Joy is an essential ingredient of true Christianity and prominent in the Bible. In the Psalms of David, we see the highest expressions of joy, based on God's protection, forgiveness, restoration and fellowship with Him. The Psalmist says that there is fullness of joy in God's presence (Psalms 16:11) and in reading and obeying His Word. In the Old Testament there are many occasions where God's people experience joy not only because of His blessings, such as victory, salvation and prosperity, but because of His very nature. They rejoice in the Lord their God because of His character of steadfast love, faithfulness, justice, strength, greatness and goodness. They give Him glory because He is their creator and King. There were times when the prophets proclaimed God's judgment and withdrawal of His presence from their midst which resulted in the loss of joy. Yet even in such situations the prophets continued to speak of a messianic age, when joy would again be dominant.
The passage in Luke and others in the New Testament speak of the messianic expectation in the birth, life, ministry, death and resurrection of Jesus Christ. The angel delivered God’s good news that a Savior had been born in the city of David.

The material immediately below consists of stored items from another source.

(** ** Text files: reading back what was written *)

Lemma utf8_decode_char (c : char) (rest : list N) :
  utf8_encodable c = true →
  utf8_decode (utf8_char c ++ rest) = cons c <$> utf8_decode rest.
Proof.
  intros Hc. unfold utf8_encodable in Hc.
  apply andb_true_iff in Hc as [Hs Hmax]. apply N.ltb_lt in Hmax.
  apply orb_true_iff in Hs.
  rewrite N.ltb_lt in Hs. rewrite N.ltb_lt in Hs.
  unfold utf8_char.
  destruct (N.ltb_spec c 128) as [H1|H1].
  { cbn [app utf8_decode]. by rewrite (proj2 (N.ltb_lt c 128)). }
  destruct (N.ltb_spec c 2048) as [H2|H2].
  { cbn [app utf8_decode].
    pose proof (N.div_mod c 64 ltac:(lia)) as Hdm.
    pose proof (N.mod_lt c 64 ltac:(lia)) as Hm.
    set (q := (c / 64)%N) in *. set (r := (c mod 64)%N) in *.
    rewrite (proj2 (N.ltb_ge (192 + q) 128)) by lia.
    rewrite (proj2 (N.ltb_ge (192 + q) 192)) by lia.
    rewrite (proj2 (N.ltb_lt (192 + q) 224)) by lia.
    unfold is_continuation.
    rewrite (proj2 (N.leb_le 128 (128 + r))) by lia.
    rewrite (proj2 (N.ltb_lt (128 + r) 192)) by lia.
    replace ((192 + q - 192) * 64 + (128 + r - 128))%N with c by lia.
    by rewrite (proj2 (N.leb_le 128 c)). }
  assert (utf8_encodable c = true) as Henc.
  { unfold utf8_encodable. apply andb_true_iff. split.
    - apply orb_true_iff. rewrite !N.ltb_lt. done.
    - by apply N.ltb_lt. }
  destruct (N.ltb_spec c 65536) as [H3|H3].
  { cbn [app utf8_decode].
    pose proof (N.div_mod c 64 ltac:(lia)) as Hdm.
    pose proof (N.mod_lt c 64 ltac:(lia)) as Hm.
    pose proof (N.div_mod (c / 64) 64 ltac:(lia)) as Hdm'.
    pose proof (N.mod_lt (c / 64) 64 ltac:(lia)) as Hm'.
    rewrite N.Div0.div_div in Hdm'. change (64 * 64)%N with 4096%N in Hdm'.
    set (q := (c / 4096)%N) in *. set (r := (c mod 64)%N) in *.
    set (m := ((c / 64) mod 64)%N) in *.
    rewrite (proj2 (N.ltb_ge (224 + q) 128)) by lia.
    rewrite (proj2 (N.ltb_ge (224 + q) 192)) by lia.
    rewrite (proj2 (N.ltb_ge (224 + q) 224)) by lia.
    rewrite (proj2 (N.ltb_lt (224 + q) 240)) by lia.
    unfold is_continuation.
    rewrite (proj2 (N.leb_le 128 (128 + m))) by lia.
    rewrite (proj2 (N.ltb_lt (128 + m) 192)) by lia.
    rewrite (proj2 (N.leb_le 128 (128 + r))) by lia.
    rewrite (proj2 (N.ltb_lt (128 + r) 192)) by lia.
    replace ((224 + q - 224) * 4096 + (128 + m - 128) * 64 + (128 + r - 128))%N
      with c by lia.
    by rewrite (proj2 (N.leb_le 2048 c)), Henc. }
  cbn [app utf8_decode].
  pose proof (N.div_mod c 64 ltac:(lia)) as Hdm.
  pose proof (N.mod_lt c 64 ltac:(lia)) as Hm.
  pose proof (N.div_mod (c / 64) 64 ltac:(lia)) as Hdm'.
  pose proof (N.mod_lt (c / 64) 64 ltac:(lia)) as Hm'.
  rewrite N.Div0.div_div in Hdm'. change (64 * 64)%N with 4096%N in Hdm'.
  pose proof (N.div_mod (c / 4096) 64 ltac:(lia)) as Hdm''.
  pose proof (N.mod_lt (c / 4096) 64 ltac:(lia)) as Hm''.
  rewrite N.Div0.div_div in Hdm''. change (4096 * 64)%N with 262144%N in Hdm''.
  set (q := (c / 262144)%N) in *. set (r := (c mod 64)%N) in *.
  set (m := ((c / 64) mod 64)%N) in *. set (h := ((c / 4096) mod 64)%N) in *.
  rewrite (proj2 (N.ltb_ge (240 + q) 128)) by lia.
  rewrite (proj2 (N.ltb_ge (240 + q) 192)) by lia.
  rewrite (proj2 (N.ltb_ge (240 + q) 224)) by lia.
  rewrite (proj2 (N.ltb_ge (240 + q) 240)) by lia.
  rewrite (proj2 (N.ltb_lt (240 + q) 248)) by lia.
  unfold is_continuation.
  rewrite (proj2 (N.leb_le 128 (128 + h))) by lia.
  rewrite (proj2 (N.ltb_lt (128 + h) 192)) by lia.
  rewrite (proj2 (N.leb_le 128 (128 + m))) by lia.
  rewrite (proj2 (N.ltb_lt (128 + m) 192)) by lia.
  rewrite (proj2 (N.leb_le 128 (128 + r))) by lia.
  rewrite (proj2 (N.ltb_lt (128 + r) 192)) by lia.
  replace ((240 + q - 240) * 262144 + (128 + h - 128) * 4096
           + (128 + m - 128) * 64 + (128 + r - 128))%N with c by lia.
  by rewrite (proj2 (N.leb_le 65536 c)), Henc.
Qed.
Definition alice : User := {| username := "alice"; is_superuser := false |}.
Definition bob : User := {| username := "bob"; is_superuser := false |}.

Definition alice_profile : Profile :=
  {| profile_user_id := 1; profile_company_id := 1;
     role := "operator"; is_blocked := false;
     profile_created_at := at_second 7 0 0;
     profile_updated_at := at_second 7 0 0 |}.

Definition bob_profile : Profile :=
  {| profile_user_id := 2; profile_company_id := 2;
     role := "admin"; is_blocked := false;
     profile_created_at := at_second 7 0 0;
     profile_updated_at := at_second 7 0 0 |}.

Definition widget : Product :=
  {| sku := "W-1"; product_name := "Widget"; stock_quantity := 10;
     product_company_id := 1; product_is_active := true;
     product_created_at := at_second 8 0 0;
     product_updated_at := at_second 8 0 0 |}.

Definition gadget : Product :=
  {| sku := "G-1"; product_name := "Gadget"; stock_quantity := 3;
     product_company_id := 2; product_is_active := true;
     product_created_at := at_second 8 0 0;
     product_updated_at := at_second 8 0 0 |}.

Definition mk_order (ref : string) (prod qty : Z) (st : OrderStatus)
    (by_ : Z) (processed : bool) (t : datetime) : Order :=
  {| reference_code := ref; product_id := prod; quantity := qty;
     status := st; created_by_id := by_; has_been_processed := processed;
     created_at := t; updated_at := t |}.

Definition order1 : Order :=
  mk_order "ORD-0000000A" 1 6 Pending 1 false (at_second 9 0 0).
Definition order2 : Order :=
  mk_order "ORD-0000000B" 1 6 Pending 1 false (at_second 9 0 1).
Definition order3 : Order :=
  mk_order "ORD-0000000C" 2 1 Failed 2 true (at_second 9 0 2).

Definition export1 : Export :=
  {| requested_by_id := 1; export_created_at := at_second 10 0 0;
     export_status := ExportPending; file := None; note := EmptyString |}.

Definition db0 : Db :=
  {| companies := {[ 1 := acme; 2 := globex ]};
     users := {[ 1 := alice; 2 := bob ]};
     profiles := {[ 1 := alice_profile; 2 := bob_profile ]};
     products := {[ 1 := widget; 2 := gadget ]};
     orders := {[ 1 := order1; 2 := order2; 3 := order3 ]};
     exports := {[ 1 := export1 ]};
     files := ∅ |}.

Definition both_reach_approval : list (ProcessEnv * Order) :=
  [({| draw := 0;
       clock_processing := at_second 9 1 0;
       clock_stock := at_second 9 1 2;
       clock_done := at_second 9 1 2 |}, order1);
   ({| draw := 1;
       clock_processing := at_second 9 1 0;
       clock_stock := at_second 9 1 3;
       clock_done := at_second 9 1 3 |}, order2)].

Definition env_approve : ProcessEnv :=
  {| draw := 0;
     clock_processing := at_second 9 1 0;
     clock_stock := at_second 9 1 2;
     clock_done := at_second 9 1 2 |}.

Definition env_reject : ProcessEnv :=
  {| draw := 9007199254740991;
     clock_processing := at_second 9 1 0;
     clock_stock := at_second 9 1 2;
     clock_done := at_second 9 1 2 |}.

(** A catalogue whose widget has a name with a doubled double quote. *)
Definition widget_doubled_quote : Product :=
  {| sku := "W-1";
     product_name := "Widget 19" +:+ dquote +:+ dquote;
     stock_quantity := 10;
     product_company_id := 1; product_is_active := true;
     product_created_at := at_second 8 0 0;
     product_updated_at := at_second 8 0 0 |}.

Definition db_doubled_quote : Db :=
  db_set_products {[ 1 := widget_doubled_quote; 2 := gadget ]} db0.

(** A storage that keeps the name it is asked for, and one whose
    failure carries no text (an exception raised without arguments, as
    [OSError()], has the empty [str]). *)
Definition storage_keeps_name : ExportEnv :=
  {| storage_outcome := λ name, inr name |}.

Definition storage_fails_silently : ExportEnv :=
  {| storage_outcome := λ _, inl EmptyString |}.

(** A client of the orders endpoints. *)
Definition operator_request : Throttling.Request :=
  {| Throttling.user :=
       Some {| Throttling.user_id := 7;
               Throttling.user_is_superuser := false |};
     Throttling.remote_ident := "10.0.0.1" |}.

End Sample.


(* ===================================================================== *)
(** ** Runs of the rate limiter *)
(* ===================================================================== *)

Module ThrottleRuns.
Import Throttling.
Local Open Scope Q_scope.

(** The calls of one client at the given times. *)
Definition calls_at (request : Request) (times : list Q) : list (Request * Q) :=
  map (λ t, (request, t)) times.

(** What a call at [t] finds in the bucket of [key] after the refill: the
    capacity when the bucket is absent or expired. *)
Definition tokens_found (self : Throttle) (key : string) (t : Q)
    (cache : gmap string CacheEntry) : Q :=
  match cache_get t key cache with
  | None => capacity self
  | Some b => py_min (tokens b + (t - last_update b) * refill_rate self)
                     (capacity self)
  end.

(** The calls of a run that use the bucket of [key], and the answers
    they get within the run. *)
Definition calls_on (self : Throttle) (key : string)
    (calls : list (Request * Q)) : list (Request * Q) :=
  filter (λ c, cache_key_of self (fst c) = key) calls.

Fixpoint answers_on (self : Throttle) (key : string)
    (calls : list (Request * Q)) (cache : gmap string CacheEntry)
    : list bool :=
  match calls with
  | [] => []
  | (request, t) :: rest =>
      let '(ok, cache') := allow_request self request t cache in
      if decide (cache_key_of self request = key)
      then ok :: answers_on self key rest cache'
      else answers_on self key rest cache'
  end.

(** The bucket of the key, when there is one, has no negative count, is
    not stamped later than [t] and expires an hour after its stamp (as
    every bucket that [allow_request] stores does). *)
Definition entry_ok (cache : gmap string CacheEntry) (key : string) (t : Q)
    : Prop :=
  ∀ e, cache !! key = Some e →
    0 <= tokens (entry_value e) ∧ last_update (entry_value e) <= t ∧
    expires_at e = last_update (entry_value e) + 3600.

End ThrottleRuns.

(* ===================================================================== *)
(** ** Runs of the task and of the retry action, one after the other *)
(* ===================================================================== *)

Module Pipeline.
Import Models Job Tasks Views.

(** The database a run leaves. *)
Definition db_after {A} (c : M A) (d : Db) : Db := db (snd (run c d)).

(** The stock of a product row. *)
Definition stock_of (d : Db) (pid : Z) : option Z :=
  stock_quantity <$> products d !! pid.

(** Runs of [process_order] for the same order, one after the other. *)
Fixpoint process_repeatedly (envs : list ProcessEnv) (id : Z) (d : Db) : Db :=
  match envs with
  | [] => d
  | env :: rest => process_repeatedly rest id (db_after (process_order env id) d)
  end.

(** Whether the log shows the task queued for order [id]. *)
Definition queued (id : Z) (l : list Effect) : bool :=
  existsb (λ ev, match ev with
                 | TaskQueued (ProcessOrderTask i) => bool_decide (i = id)
                 | _ => false
                 end) l.
(** X5. BeginnerToken accepts no zero or negative amount: [transfer],
    [mint] and [burn] of such an amount raise, whoever calls, and leave the
    contract exactly as it was. *)
Theorem beginner_rejects_nonpositive_amounts (ctx : context) (to : string)
    (amount : Z) (i : instance BeginnerToken.state) :
  amount <= 0 ->
  (exists e, BeginnerToken.transfer ctx to amount i = (Raise e, i)) /\
  (exists e, BeginnerToken.mint ctx amount i = (Raise e, i)) /\
  (exists e, BeginnerToken.burn ctx amount i = (Raise e, i)).
Proof.
  destruct i as [s ev]. intros Hle.
  unfold BeginnerToken.transfer, BeginnerToken.mint, BeginnerToken.burn,
    BeginnerToken.balances_get, BeginnerToken.balances_getitem,
    BeginnerToken.balances_setitem. py_run.
  assert (Hz : (amount <=? 0) = true) by (apply Z.leb_le; exact Hle).
  destruct (dict_get (BeginnerToken.balances s) (msg_sender ctx) 0 <? amount);
    destruct (bool_decide _); cbn [fst snd]; rewrite ?Hz;
    repeat split; eexists; reflexivity.
Qed.

Lemma beginner_rejects_nonpositive_amounts_witness :
  exists e,
    BeginnerToken.transfer Scenario.bob "0xcarol" 0 Scenario.beginner_100
    = (Raise e, Scenario.beginner_100).
Proof.
  apply (beginner_rejects_nonpositive_amounts Scenario.bob "0xcarol" 0
           Scenario.beginner_100). lia.
Defined.

(** X6. [BeginnerToken.burn] subscripts the balances mapping without a
    default, yet it never raises [KeyError]: a sender with no entry is
    stopped by the checks that come first. *)
Theorem beginner_burn_never_key_error (ctx : context) (amount : Z)
    (i : instance BeginnerToken.state) (k : string) :
  fst (BeginnerToken.burn ctx amount i) <> Raise (KeyError k).
Proof.
  destruct i as [s ev].
  unfold BeginnerToken.burn, BeginnerToken.balances_get,
    BeginnerToken.balances_getitem, BeginnerToken.balances_setitem. py_run.
  destruct (Z.ltb_spec (dict_get (BeginnerToken.balances s) (msg_sender ctx) 0)
              amount) as [Hlt|Hge]; [discriminate|]. cbn [fst snd].
  destruct (Z.leb_spec amount 0) as [Hle|Hpos]; [discriminate|].
  cbn [fst snd slots]. unfold dict_get in Hge.
  destruct (BeginnerToken.balances s !! msg_sender ctx); [discriminate | lia].
Qed.

(** X7. Only the owner mints BeginnerToken: a call of [mint] by anyone else
    raises and leaves the contract as it was, whatever the amount; a call by
    the owner with a positive amount returns normally, adds the amount to the
    total supply and to the owner's balance and leaves every other balance as
    it was. *)
Theorem beginner_mint_owner_only (ctx : context) (amount : Z)
    (i : instance BeginnerToken.state) :
  (msg_sender ctx <> BeginnerToken.owner (slots i) ->
   BeginnerToken.mint ctx amount i
   = (Raise (Exception "Only owner can mint tokens!"), i)) /\
  (msg_sender ctx = BeginnerToken.owner (slots i) -> 0 < amount ->
   exists i',
     BeginnerToken.mint ctx amount i = (Ok tt, i') /\
     BeginnerToken.total_supply (slots i')
     = BeginnerToken.total_supply (slots i) + amount /\
     BeginnerToken.owner (slots i') = BeginnerToken.owner (slots i) /\
     forall account,
       dict_get (BeginnerToken.balances (slots i')) account 0
       = dict_get (BeginnerToken.balances (slots i)) account 0
         + (if bool_decide (account = BeginnerToken.owner (slots i))
            then amount else 0)).
Proof.
  destruct i as [s ev]. cbn [slots].
  unfold BeginnerToken.mint, BeginnerToken.balances_get,
    BeginnerToken.balances_setitem. py_run. split.
  - intros Hne. rewrite bool_decide_eq_true_2 by exact Hne. reflexivity.
  - intros Heq Hpos.
    rewrite bool_decide_eq_false_2 by (intros Hne; apply Hne, Heq).
    cbn [fst snd].
    destruct (Z.leb_spec amount 0); [lia|].
    cbn [fst snd slots BeginnerToken.balances BeginnerToken.set_balances
         BeginnerToken.set_total_supply BeginnerToken.owner
         BeginnerToken.total_supply].
    eexists. split; [reflexivity|].
    cbn [slots BeginnerToken.balances BeginnerToken.set_balances
         BeginnerToken.set_total_supply BeginnerToken.owner
         BeginnerToken.total_supply].
    split; [reflexivity|]. split; [reflexivity|].
    intros account. rewrite dict_get_insert.
    case_bool_decide; subst; lia.
Qed.

Lemma beginner_mint_owner_only_witness :
  BeginnerToken.mint Scenario.bob 5 Scenario.beginner_100
  = (Raise (Exception "Only owner can mint tokens!"), Scenario.beginner_100) /\
  exists i',
    BeginnerToken.mint Scenario.deployer 5 Scenario.beginner_100 = (Ok tt, i') /\
    BeginnerToken.total_supply (slots i') = 1000005.
Proof.
  destruct (beginner_mint_owner_only Scenario.bob 5 Scenario.beginner_100)
    as [Hother _].
  destruct (beginner_mint_owner_only Scenario.deployer 5 Scenario.beginner_100)
    as [_ Howner].
  split; [apply Hother; vm_compute; discriminate|].
  destruct Howner as (i' & Hrun & Hsupply & _); [reflexivity | lia |].
  exists i'. split; [exact Hrun|]. rewrite Hsupply. reflexivity.
Defined.

(** X8. No BeginnerToken account is ever in debt: the balances of a freshly
    constructed contract are not negative, and no call, whatever its
    arguments and whether it returns or raises, makes a balance negative. *)
Theorem beginner_balances_never_negative (ctx : context)
    (o : BeginnerToken.op) (i : instance BeginnerToken.state) :
  no_debt (BeginnerToken.balances (slots i)) ->
  no_debt (BeginnerToken.balances (slots (BeginnerToken.__init__ ctx))) /\
  no_debt (BeginnerToken.balances (slots (snd (BeginnerToken.call ctx o i)))).
Proof.
  intros Hd. split; [apply beginner_init_no_debt|].
  apply beginner_call_no_debt, Hd.
Qed.

Lemma beginner_balances_never_negative_witness :
  no_debt (BeginnerToken.balances (slots Scenario.beginner_100)) /\
  no_debt (BeginnerToken.balances
             (slots (snd (BeginnerToken.call Scenario.bob
                            (BeginnerToken.Burn 100) Scenario.beginner_100)))).
Proof.
  assert (H0 : no_debt (BeginnerToken.balances (slots Scenario.beginner_100))).
  { unfold no_debt. apply (bool_decide_unpack _). vm_compute. exact I. }
  split; [exact H0|].
  apply (beginner_balances_never_negative Scenario.bob (BeginnerToken.Burn 100)
           Scenario.beginner_100 H0).
Defined.

(** ** StakeToken: accounting, staking and pausing *)

Ltac stake_run :=
  unfold StakeToken.call, StakeToken.transfer, StakeToken.mint,
    StakeToken.stake, StakeToken.unstake, StakeToken.set_reward_rate,
    StakeToken.pause, StakeToken.unpause, StakeToken.balance_of,
    StakeToken.stake_of, StakeToken.reward_of, StakeToken.get_name,
    StakeToken.get_symbol, StakeToken.get_decimals,
    StakeToken.get_total_supply, StakeToken.get_reward_rate;
  py_run.

Ltac stake_fields :=
  cbn [fst snd slots events
       StakeToken.name StakeToken.symbol StakeToken.decimals
       StakeToken.total_supply StakeToken.owner StakeToken.is_paused
       StakeToken.owner_balance StakeToken.user_balance StakeToken.user_stake
       StakeToken.user_reward StakeToken.reward_rate
       StakeToken.set_total_supply StakeToken.set_is_paused
       StakeToken.set_owner_balance StakeToken.set_user_balance
       StakeToken.set_user_stake StakeToken.set_user_reward
       StakeToken.set_reward_rate_slot] in *.

(** X9. StakeToken's books: the tokens handed out (owner balance, user
    balance and user stake together) move in step with [total_supply] under
    every call, minting included, except that a successful [unstake] credits
    the pending reward to the user without adding it to the supply. *)
Theorem stake_rewards_are_not_minted (ctx : context) (o : StakeToken.op)
    (i : instance StakeToken.state) :
  circulating (slots (snd (StakeToken.call ctx o i)))
  - StakeToken.total_supply (slots (snd (StakeToken.call ctx o i)))
  = circulating (slots i) - StakeToken.total_supply (slots i)
    + reward_paid o (slots i).
Proof.
  destruct i as [s ev]. unfold circulating, reward_paid.
  destruct o; stake_run; stake_fields; try lia.
  - destruct (account =? 1); stake_fields; lia.
  - destruct (account =? 1); stake_fields; lia.
  - destruct (account =? 1); stake_fields; lia.
  - destruct (StakeToken.is_paused s =? 1); stake_fields; [lia|].
    destruct (amount <=? StakeToken.owner_balance s); stake_fields; lia.
  - destruct (StakeToken.is_paused s =? 1); stake_fields; [lia|].
    destruct (amount <=? StakeToken.user_balance s); stake_fields; lia.
  - destruct (amount <=? StakeToken.user_stake s); stake_fields; lia.
Qed.

Lemma stake_call_nonneg (ctx : context) (o : StakeToken.op)
    (i : instance StakeToken.state) :
  stake_nonneg (slots i) -> arg_nonneg o ->
  stake_nonneg (slots (snd (StakeToken.call ctx o i))).
Proof.
  destruct i as [s ev]. unfold stake_nonneg, arg_nonneg.
  intros (Ho & Hu & Hs & Hr & Hrate) Harg.
  destruct o; stake_run; stake_fields; try (repeat split; lia).
  - destruct (account =? 1); stake_fields; repeat split; lia.
  - destruct (account =? 1); stake_fields; repeat split; lia.
  - destruct (account =? 1); stake_fields; repeat split; lia.
  - destruct (StakeToken.is_paused s =? 1); stake_fields;
      [repeat split; lia|].
    destruct (Z.leb_spec amount (StakeToken.owner_balance s)); stake_fields;
      repeat split; lia.
  - destruct (StakeToken.is_paused s =? 1); stake_fields;
      [repeat split; lia|].
    destruct (Z.leb_spec amount (StakeToken.user_balance s)); stake_fields;
      [|repeat split; lia].
    assert (0 <= amount * StakeToken.reward_rate s / 100)
      by (apply Z.div_pos; nia).
    repeat split; lia.
  - destruct (Z.leb_spec amount (StakeToken.user_stake s)); stake_fields;
      repeat split; lia.
Qed.

(** X10. As long as no call is given a negative amount or rate, nothing in a
    StakeToken goes negative: the balances, the stake, the pending reward and
    the rate of a fresh contract are not negative, and every call keeps them
    so. *)
Theorem stake_token_never_negative (ctx : context) (o : StakeToken.op)
    (i : instance StakeToken.state) :
  stake_nonneg (slots i) -> arg_nonneg o ->
  stake_nonneg (slots StakeToken.__init__) /\
  stake_nonneg (slots (snd (StakeToken.call ctx o i))).
Proof.
  intros Hi Ho. split; [|apply stake_call_nonneg; assumption].
  unfold stake_nonneg. cbn. repeat split; lia.
Qed.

The birth of that holy child was the source of great joy. When Jesus preached about the kingdom of heaven it was always characterized by joy. The Apostle Paul speaks of joy as the fruit of the Spirit. It is a joy that will not go away even in affliction. This kind of joy perseveres despite suffering or even as a result of it. The apostles teach that Christians should rejoice that they have received the Word and believed in Christ. Paul himself rejoices and encourages others to rejoice with him that Christ is proclaimed. He is filled with joy because people's lives are changed, they grow in their faith, love each other and live and work together in harmony.
The source of joy is the fact that Christ came to save us by bringing peace between the Creator and His fallen creation. His work on the cross was the atoning sacrifice that brought us back into fellowship with God.
The word peace has always been used for the purpose of greeting people. The simplest definition would be “the absence of war” In the Old Testament, however, its meaning is much more complex and it holds a great deal of theological significance. In this context the meaning is “totality and completeness,” but the word also has different nuances such as “fulfillment, maturity, soundness, wholeness, harmony, tranquility, security, wellbeing, welfare, success, prosperity” and even more. This kind of peace is acquired by love of and obedience to the law. In some places, peace and righteousness are linked (Psalms 85:8, 10). God is the source and the giver of peace in all its fullness, therefore it is associated with divine presence (Numbers 6:26). There can be peace in the community only when there is harmony between God and His creatures, the result of which is safety and prosperity.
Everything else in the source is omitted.